Scenes of Clerical Life eBook

This eBook from the Gutenberg Project consists of approximately 530 pages of information about Scenes of Clerical Life.

Scenes of Clerical Life eBook

This eBook from the Gutenberg Project consists of approximately 530 pages of information about Scenes of Clerical Life.

So Mrs. Sharp had to procure new clothes, to replace the linen cap, flowered frock, and leathern boots; and now, strange to say, little Caterina, who had suffered many unconscious evils in her existence of thirty moons, first began to know conscious troubles.  ‘Ignorance,’ says Ajax, ‘is a painless evil;’ so, I should think, is dirt, considering the merry faces that go along with it.  At any rate, cleanliness is sometimes a painful good, as any one can vouch who has had his face washed the wrong way, by a pitiless hand with a gold ring on the third finger.  If you, reader, have not known that initiatory anguish, it is idle to expect that you will form any approximate conception of what Caterina endured under Mrs. Sharp’s new dispensation of soap-and-water.  Happily, this purgatory came presently to be associated in her tiny brain with a passage straightway to a seat of bliss—­the sofa in Lady Cheverel’s sitting-room, where there were toys to be broken, a ride was to be had on Sir Christopher’s knee, and a spaniel of resigned temper was prepared to undergo small tortures without flinching.

Chapter 4

In three months from the time of Caterina’s adoption—­namely, in the late autumn of 1773—­the chimneys of Cheverel Manor were sending up unwonted smoke, and the servants were awaiting in excitement the return of their master and mistress after a two years’ absence.  Great was the astonishment of Mrs. Bellamy, the housekeeper, when Mr. Warren lifted a little black-eyed child out of the carriage, and great was Mrs. Sharp’s sense of superior information and experience, as she detailed Caterina’s history, interspersed with copious comments, to the rest of the upper servants that evening, as they were taking a comfortable glass of grog together in the housekeeper’s room.

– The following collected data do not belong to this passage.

(** ** Protocol messages *)

(** The [Dentry] message, with the accessors the coordinator uses. *)
Module Dentry.
Record t : Set := mk {
  fsid : Z;
  inodeid : Z;
  parentinodeid : Z;
  name : string;
  txid : Z;
  flag : Z
}.

(** A default-constructed message. *)
Definition default : t := mk 0 0 0 "" 0 0.

Definition set_parentinodeid (v : Z) (d : t) : t :=
  mk (fsid d) (inodeid d) v (name d) (txid d) (flag d).
Definition set_name (v : string) (d : t) : t :=
  mk (fsid d) (inodeid d) (parentinodeid d) v (txid d) (flag d).
Definition set_txid (v : Z) (d : t) : t :=
  mk (fsid d) (inodeid d) (parentinodeid d) (name d) v (flag d).
Definition set_flag (v : Z) (d : t) : t :=
  mk (fsid d) (inodeid d) (parentinodeid d) (name d) (txid d) v.

#[global] Instance Dentry_eq_dec : EqDecision t.
Proof. solve_decision. Defined.
End Dentry.

(** The [PartitionTxId] message of the topology service. *)
Module PartitionTxId.
Record t : Set := mk { partitionid : Z; txid : Z }.

Definition default : t := mk 0 0.
Definition set_partitionid (v : Z) (p : t) : t := mk v (txid p).
Definition set_txid (v : Z) (p : t) : t := mk (partitionid p) v.

#[global] Instance PartitionTxId_eq_dec : EqDecision t.
Proof. solve_decision. Defined.
End PartitionTxId.

(** What client_operator.cpp uses but does not define: the three
    [DentryFlag] enumerators (32-bit masks) and the translation of a
    metaserver status into a client error code. *)
Class Externals := {
  TYPE_FILE_FLAG : Z;
  DELETE_MARK_FLAG : Z;
  TRANSACTION_PREPARE_FLAG : Z;
  MetaStatusCodeToCurvefsErrCode : MetaStatusCode.t -> CURVEFS_ERROR.t
}.

(** ** Collaborator calls

    One constructor per collaborator method the coordinator invokes; the
    index is the type of what the call hands back (status and the final
    value of its out-parameters).  A call with out-parameters carries
    their current value, so that a collaborator may leave them
    untouched. *)

(** A [std::shared_ptr<InodeWrapper>] is identified by the wrapper it
    points to. *)
Definition InodeWrapper := positive.
(** C2 as stated fails beyond 2^53, where [start + overlap/2] and
    [end - overlap/2] are rounded: for a job from 2^53 + 1 to 2^53 + 3 with
    chunk 4, segment 3 and overlap 2 the first is rounded down to 2^53 and
    the second up to 2^53 + 4, so the loop runs and the function returns
    two intervals. *)
Lemma omicron_output_segments_degenerate_rounded :
  ¬ (∀ (fuel : nat) (start end_ chunk segment overlap : Z),
       (start < end_)%Z → (segment < chunk)%Z → (overlap < segment)%Z →
       (0 <= overlap)%Z → (end_ - start <= overlap)%Z →
       omicron_output_segments fuel start end_ chunk segment overlap = Some [])
  ∧ omicron_output_segments 3 9007199254740993 9007199254740995 4 3 2
    = Some [(PInt 9007199254740992, PInt 9007199254740994);
            (PInt 9007199254740994, PInt 9007199254740996)].
Proof.
  assert (omicron_output_segments 3 9007199254740993 9007199254740995 4 3 2
          = Some [(PInt 9007199254740992, PInt 9007199254740994);
                  (PInt 9007199254740994, PInt 9007199254740996)]) as Hrun
    by (vm_compute; reflexivity).
  split; [| exact Hrun].
  intros H.
  rewrite (H 3%nat 9007199254740993 9007199254740995 4 3 2)%Z in Hrun
    by lia.
  discriminate.
Qed.

(** C5, amended.  Under [start < end] and [chunk > segment > overlap >= 0],
    with [start], [end] and [chunk] between -2^50 and 2^50, both loops end:
    the cursor moves by [chunk - overlap >= 1] or [segment - overlap >= 1]
    at each turn, so [enough_fuel start end], one more than [end - start],
    is fuel enough and the function returns a list. *)
Theorem omicron_output_segments_terminates
    (fuel : nat) (start end_ chunk segment overlap : Z) :
  small start → small end_ → small chunk →
  (start < end_)%Z → (segment < chunk)%Z → (overlap < segment)%Z →
  (0 <= overlap)%Z → (enough_fuel start end_ <= fuel)%nat →
  ∃ l : SegmentList,
    omicron_output_segments fuel start end_ chunk segment overlap = Some l.
Proof.
  intros Hs He Hc _ Hchunk Hseg Hov Hfuel.
  assert (small segment) as Hg by (unfold small in *; lia).
  destruct (body_tiles start end_ chunk segment overlap Hs He Hc Hg
              ltac:(lia) Hseg Hov)
    as (raw & Hrun & _).
  exists (map int_segment raw). apply (Hrun fuel Hfuel).
Qed.
Lemma same_language_short_circuit_witness :
  let ext := stub (Returns (py "es")) (Raises (LibraryError "not called")) in
  let request := {| text := py "Hola mundo!"; req_target_language := py "es" |} in
  strip (text request) <> []
  /\ dict_contains (req_target_language request) Main.SUPPORTED_LANGUAGES = true
  /\ result (Main.detect_language_with_confidence ext (text request))
     = Returns (py "es", code_confidence 11)
  /\ result (Main.translate_text ext request)
     = Returns {| original_text := py "Hola mundo!";
                  detected_language := py "es";
                  confidence_level := code_confidence 11;
                  translated_text := py "Hola mundo!";
                  target_language := py "es" |}
  /\ translator_calls (Main.translate_text ext request) = 0%nat.
Proof.
  cbv zeta.
  split; [vm_compute; discriminate|].
  split; [vm_compute; reflexivity|].
  split; [vm_compute; reflexivity|].
  pose proof (same_language_short_circuit
                (stub (Returns (py "es")) (Raises (LibraryError "not called")))
                {| text := py "Hola mundo!"; req_target_language := py "es" |}
                (py "es") (code_confidence 11)) as H.
  destruct H as (H1 & H2 & _).
  - vm_compute; discriminate.
  - vm_compute; reflexivity.
  - vm_compute; reflexivity.
  - reflexivity.
  - split; [exact H1 | exact H2].
Defined.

A pleasant room it was as any party need desire to muster in on a cold November evening.  The fireplace alone was a picture:  a wide and deep recess with a low brick altar in the middle, where great logs of dry wood sent myriad sparks up the dark chimney-throat; and over the front of this recess a large wooden entablature bearing this motto, finely carved in old English letters, ‘Fear God and honour the King’.  And beyond the party, who formed a half-moon with their chairs and well-furnished table round this bright fireplace, what a space of chiaroscuro for the imagination to revel in!  Stretching across the far end of the room, what an oak table, high enough surely for Homer’s gods, standing on four massive legs, bossed and bulging like sculptured urns! and, lining the distant wall, what vast cupboards, suggestive of inexhaustible apricot jam and promiscuous butler’s perquisites!  A stray picture or two had found their way down there, and made agreeable patches of dark brown on the buff-coloured walls.  High over the loud-resounding double door hung one which, from some indications of a face looming out of blackness, might, by a great synthetic effort, be pronounced a Magdalen.  Considerably lower down hung the similitude of a hat and feathers, with portions of a ruff, stated by Mrs. Bellamy to represent Sir Francis Bacon, who invented gunpowder, and, in her opinion, ‘might ha’ been better emplyed.’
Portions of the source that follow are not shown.